Oscar Literário | Entrevista: Soraya Coelho

E eis a terceira entrevista com os indicados na categoria ‘Melhor autor nacional’ do Oscar Literário 2017. Com vocês, Soraya Coelho.

soraya

Para começar, apresente-se aos leitores. Fale um pouco sobre você.

Oi pessoal! Eu sou a Soraya, uma analista de adwords que escreve e estuda sobre o mercado dos livros nas horas vagas. Sim, eu sou uma das responsáveis por aqueles anúncios que perseguem vocês, perdão! Como minha mãe era professora, cresci dentro de uma escola, então ler e escrever sempre foram coisas muito naturais para mim. Em 2015 eu conheci o Clube de Autores de Fantasia e comecei a perceber a importância da técnica e do estudo para a escrita. Desde então, estou tentando me profissionalizar, por assim dizer. Escrevi e publiquei os dois contos que estão concorrendo ao Oscar desse ano e, agora no começo de 2017, comecei um MBA para formação de Editores.

Você foi indicada ao Oscar Literário pelos seus contos Alice no fim do mundo e A diáspora das fadas. Fale um pouco sobre elas: o que te levou a escrevê-las, qual a sua inspiração e o que elas significam para você?

Inicialmente, A Diáspora das Fadas deveria ser um romance. A ideia surgiu antes dessa minha fase de estudos e, embora fosse muito bacana, acabou não se desenvolvendo. O capítulo inicial estava morto quando surgiu o concurso “Brasil em Prosa” da Amazon. Fiz alguns ajustes para caber na quantidade de palavras do concurso e publiquei. A inspiração foram as dezenas de livros de fantasia que consumi ao longo dos anos. Gosto em especial da lenda das fadas e ainda pretendo voltar a trabalhá-la em outro momento. Como esse é o conto de que menos gosto, sempre fico surpresa com a recepção das pessoas. Já Alice no Fim do Mundo foi uma história que nasceu de uma sentada só. Estava voltando do trabalhando quando pensei na frase que abre o conto: “Alice mora no Fim do Mundo, onde a terra acaba e começa o vazio da Criação.” É uma história que eu gostaria de ter dado de presente à minha mãe. De certa forma, acho que dei.

Aliás, como você se sente com esta indicação ao Oscar Literário?

Esses dias li um tweet que meio que resume como me sinto. Nessas horas a conta é: 20% alegria sincera, 30% confusão sobre o motivo e 50% crescente ansiedade diante da possibilidade de decepcionar quem fez o elogio. Eu sempre fico surpresa quando as pessoas falam sobre as minhas histórias porque, uma vez que elas vão para o mundo, eu raramente volto a olhá-las.
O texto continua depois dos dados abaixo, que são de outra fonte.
(* ===== verification/Prelude.v ===== *)
(** * A verification of the DeltaFS metadata service

    DeltaFS keeps file system metadata on a set of metadata servers.  A
    directory is split over the servers by the hash of its entries' names
    (GIGA+); a client finds the server of a name in a cached directory index and
    is redirected when the index is out of date.  A server keeps the entries of
    its partitions in a key-value store, caches directories and leases in LRU
    tables, and serves fifteen requests; clients cache lookup results as long as
    the lease on them lasts.  A second library, plfsio, writes directories of
    keyed records to log files and indexes them with filters.

    ** Files

    - [Prelude]: machine integers as [Z] with explicit wrap-around, byte strings
      as [list Z], shared tactics, hint databases and lemmas.
    - [Coding] (pdlfs-common: coding.cc, coding.h): fixed and variable-length
      integers, length-prefixed strings; the class [Codec].
    - [Status] (status.h): error codes.
    - [FsTypes] (fstypes.cc, fsdbbase.cc, dcntl.cc): [Stat], [LookupStat],
      [DirInfo], [DirId], store keys, and their encodings.
    - [Gigaplus] (gigaplus.cc): the directory index.  [Rep] is the bitmap with
      its header; [Update], [TurnOnBit], [NewIndexForSplitting], [HashToIndex]
      and so on are the methods of the same names.
    - [Lru] (lru.h): [LRUCache] as two lists of entries with reference counts.
    - [Tables] (dcntl.cc, lease.cc, lookup_cache.cc, index_cache.cc): the four
      tables over it.
    - [Mdb] (mdb.cc, fsdb0.h): the metadata database over a key-value store,
      which is the class [KV]: point reads, atomic batch writes, snapshots and
      ordered scans, any of which may fail.  [MemKV] is an instance.
    - [BlkDb] (blkdb.cc, fio.cc): file data in a key-value store, the class [Store];
      [BlkDbProps] refines an abstract file.
    - [DfsClient] (deltafs_client.cc, deltafs_client.h): the POSIX-like client with
      its descriptor table, over the class [Services]; [DfsClientProps] has the
      invariant and the theorems, [DfsClientDemo] an instance over [BlkDb].
    - [MdsApi] (mds_api.h): requests, replies, the [MDS] interface as a record of
      operations, the wrapper and the call monitors.
    - [MdsRpc] (mds_api.cc): client and server over messages.
    - [MdsSrv] (mds_srv.cc, mds_srv.h, mds.cc): the state of [MDS::SRV] and its
      handlers; [MdsSrvInv], [MdsSrvSpec], [MdsSrvThms] hold the invariant, the
      specification of each handler's work and of all requests, [MdsSrvProps]
      the theorems.  [MdsRpcProps] puts the server behind the RPC layer.
    - [LeaseProto] (mds_srv.cc: Lookup, Uperm): the same two operations again,
      as threads that interleave.
    - [RWLock] (rwlock.h): the reader-writer lock.
    - [XXHashImpl] (xxhash.cc): the two hash functions, as an instance of the
      class [XXHash] the components are written against.
    - [MdsCli] (mds_cli.cc, mds_cli.h): the client: its caches, the redirect
      loop, path resolution and the operations on paths.  [MdsCliInv] has its
      invariant, [MdsCliProps] the theorems against any servers, [MdsPath] a
      file tree and what paths mean in it, [MdsHonest] the refinement of the one
      by the other, [MdsCliSrv] the client on top of the server of [MdsSrv].
    - [Filter] (plfsio/v1/filter.cc, filter.h): the Bloom filter and the bitmaps
      of indexed directories with their seven formats, one Module per class;
      [FilterLemmas] and [FilterPf] have the lemmas on the encodings,
      [FilterProps] the theorems.

    - [Cuckoo] (plfsio/v1/cuckoo.cc, cuckoo.h): cuckoo filters at the level of
      bytes; [CuckooLemmas], [CuckooProps].
    - [Crc32c] (crc32c_sw.cc, crc32c.h): the checksum and its masking.
    - [SstBlock] (block_builder.cc, block.cc, comparator.cc): blocks of sorted
      entries, with [Buffer] for the builders' common base; [SstBlockProps].
    - [PlfsFormat] (plfsio/v1/format.cc, format.h, types.h): handles, epoch
      stones, the footer, directory options; [PlfsFormatLemmas] their round trips.
    - [PlfsLog] (io.cc, io.h, recov.cc): log sinks and sources over files of bytes,
      the log writer, and [ReadBlock] of internal.cc; [PlfsLogLemmas].
    - [PlfsBuilder] (builder.cc, builder.h): [ArrayBlockBuilder] and
      [SeqDirBuilder<T>], over the class [DataBlock] of its template argument.
      [PlfsBlocks] states what the builder relies on as the class [DataBlockLaws]
      and proves it for both kinds of blocks; [PlfsChunks], [PlfsBuilderInv],
      [PlfsBuilderSpec], [PlfsBuilderAdd] and [PlfsBuilderRun] show that every
      operation refines the specification [Spec]: the list of epochs, each with
      its entries in order.
    - [PlfsReader] (internal.cc: Dir; builder.cc: ArrayBlock): opening, reading,
      scanning and counting; [PlfsReaderLemmas] reads well-formed logs.
    - [PlfsProps]: builder and reader together.
    - [PlfsBuffer] (internal.cc: WriteBuffer, FilteredDirCompactor, CompactMemtable):
      write buffers and how they are written as tables, over the class [StdSort];
      [PlfsBufferProps].
    - [PlfsWriter] (v1.cc: DirWriter; internal.cc: DirIndexer; hash.cc): the
      concurrent writer, a step for each stretch of code between two points where
      the mutex is free; [PlfsWriterInv] and [PlfsWriterProps] have its invariant
      and the theorems, [PlfsWriterDemo] runs of it and a sort.
    - [PlfsCompact]: a compaction as a run of the builder; [PlfsRound]: writer,
      compaction, builder and reader together.

    ** How code becomes definitions

    A method is a function from the state to the result and the new state.  A
    [Status] is its code; an out-parameter is part of the result; a thrown
    [Redirect] is a constructor of the result type.  A failed [assert] is
    recorded, not assumed.  Pointers to shared objects (directories, leases) are
    addresses into a heap, so aliasing and use after deletion are visible.  The
    clock and the errors of the store are inputs.  Loops that are not structural
    have fuel, and a lemma that the fuel is enough: ten rounds for a 64-bit
    varint, 17 for a radix, the length of the list for an eviction loop, the
    number of redirections allowed for the client, the length of the path for
    its resolution, five rounds for a 32-bit delta of a filter.

    ** What is shown

    - Refinement: each handler of the server changes the map from (directory,
      name hash) to records exactly as its contract says, on every branch and
      whatever the store returns ([fcreat_refines], [mkdir_refines],
      [unlink_refines], [setattr_refines], [reads_correct]).
    - Invariants over all sequences of requests: atomicity of failures, cached
      sizes and partition indices that agree with the store, sizes of
      directories, uniqueness of inode numbers, session ids.
    - Concurrency: lease safety over all interleavings, a bound on each sleep of a
      writer (for the clients' leases, and for room in a full table), and what
      breaks when active leases are evicted or leases are shorter than 10
      microseconds.  Times are unsigned 64-bit numbers below 2^63 and lease
      durations between 10 and 2^63, so that the code's unsigned arithmetic does
      not wrap ([lease_short_unsafe] is a run where it does).  Mutual exclusion and
      absence of lost wakeups of the reader-writer lock.
    - Equivalence: an [MDS] behind RPC, or behind a monitor, is the [MDS]; when
      requests fit their buffer; and the server of [MdsSrv] behind RPC answers
      arbitrary bytes ([rpc_server_robust]), as long as name hashes have the 8
      bytes that [Key::SetHash] asserts and nothing checks.
    - Data structures: accounting, deletions and lookup of the LRU cache, splitting
      and merging of directory indices, directory listings.
    - Client: with any servers, misbehaving ones included, every operation ends
      and gives back the handles it takes; the assertions of gigaplus.cc are
      outcomes of the client and need a malformed or oversized index from a server
      to fail; cached states are used only under their lease; path resolution agrees with the walk of the file tree; a
      file created can be read, client and server put together.
    - File data ([blkdb_refines], [blkdb_reopen]): a handle of [BlkDB] behaves as a
      file, refuses updates once one has failed, and its data survives closing.
    - Descriptors ([descriptors_safe], [open_modes_enforced]): open descriptors,
      file objects and the handles at the services correspond, so no handle leaks
      or is used after it is closed; the known faults of the code are listed by [Known].
      The loop of [Close] has fuel, and running out of it is the outcome [Forever].
    - Filters: no key is lost, and the bitmaps answer exactly the keys added.
      A cuckoo filter finds what was added and reads any bytes safely.
    - Blocks and checksums: the entries of a block come back in order, and a seek
      finds the first at or after its key; the tables compute CRC-32C.
    - Indexed directories ([plfsdir_round]): what any valid run of the builder
      writes, the reader returns.  [Config] bounds the options: data blocks are
      stored raw (index blocks may be compressed), one data log for all epochs,
      block sizes below 2^30; an epoch writes at most 2^31 bytes and a log stays
      below 2^62, so the 32 and 64 bit counters do not wrap.  Write and read
      failures are inputs; other partitions may append to the data log.
    - Concurrent writers ([writer_epochs], [writer_no_deadlock]): in every
      interleaving of any threads no assertion fails, nothing added is lost or
      moved to another epoch, and no thread waits for something nobody will do.
      Compactions run in a pool; a run has fewer than 2^32 steps, entries are
      smaller than 2^29 bytes and buffers are switched between 1 and 2^30 bytes, so
      that no counter wraps.  [Prepare] loops at most twice before it stops, and its
      fuel is three rounds; running out of it would be a fault.
    - Writer to reader ([writer_reads_back]): the compactions of a finished
      directory leave logs that read back as what the threads added; [fits] is the
      computable bound on their sizes, [StdSort] says nothing of equal keys, so the
      values of a key come back in some order.
    - Encodings: the [Codec] instances carry the round trips.

    ** Not modelled

    The key-value store itself (a parameter with its documented behaviour), the
    streaming interface of XXHash, the RPC transport, the operating system
    layer, logging, start-up and configuration; the C interface
    (deltafs_api.cc) and the start-up of the client; of plfsio, how
    directories are opened, the reader handle over partitions, range writers and
    particle databases; Snappy (the class [Snappy]) and [std::sort] (the class
    [StdSort]).  The handlers of [MdsSrv] run one at a time; only the operations
    that share leases are interleaved. *)

From stdpp Require Export base numbers list gmap.
From Stdlib Require Export ZArith Lia.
Sempre sinto vergonha de algo que escrevi, penso que poderia ser melhor, então para evitar esses sentimentos, eu finjo que elas não existem. Daí chega alguém e fala “Ei, li sua história e achei bacana” e eu fico “WTF?”. Nesse caso, o susto foi maior porque eu tenho um respeito imenso pelas indicações do Oscar Literário, que são sempre maravilhosas.

Como é o seu processo de escrita?

Em geral, eu tenho uma ideia inicial que pode ser uma frase, uma cena ou só um elemento. Gosto de fazer um resumo breve do que será a história e quais o seus principais elementos. Gostaria de ser mais organizada, tipo a Jana Bianchi, e criar um outline bacana para servir de guia, mas não tenho muita paciência. Um dia eu chego lá!

Quais os seus planos para o futuro, no ramo literário? Tem outros projetos em andamento?

Tenho um livro de contos pronto para ser revisado, chamado Aletheia. Provavelmente, estará pronto para publicação até metade do ano. Além dele, também quero voltar a trabalhar no projeto Santos, uma fantasia urbana ambientada em São Paulo. Como se trata de um romance, com certeza vai me dar um pouco mais de trabalho. Sou mais contista que romancista, fazer o quê? E tenho várias ideias pipocando na cabeça o tempo todo, incluindo um projeto para o mercado editorial, para onde quero direcionar boa parte dos meus esforços no momento.

Por fim, tem algo mais que queira falar? 

Jovens autores: invistam em sua formação. A inspiração é bacana, mas em geral ela só aparece quando você já passou horas trabalhando. Nessas horas, a ferramenta certa em mãos ajuda demais. Leitores: apostem na literatura nacional. Tem muita coisa boa entre os autores independentes, abram seu coração para eles.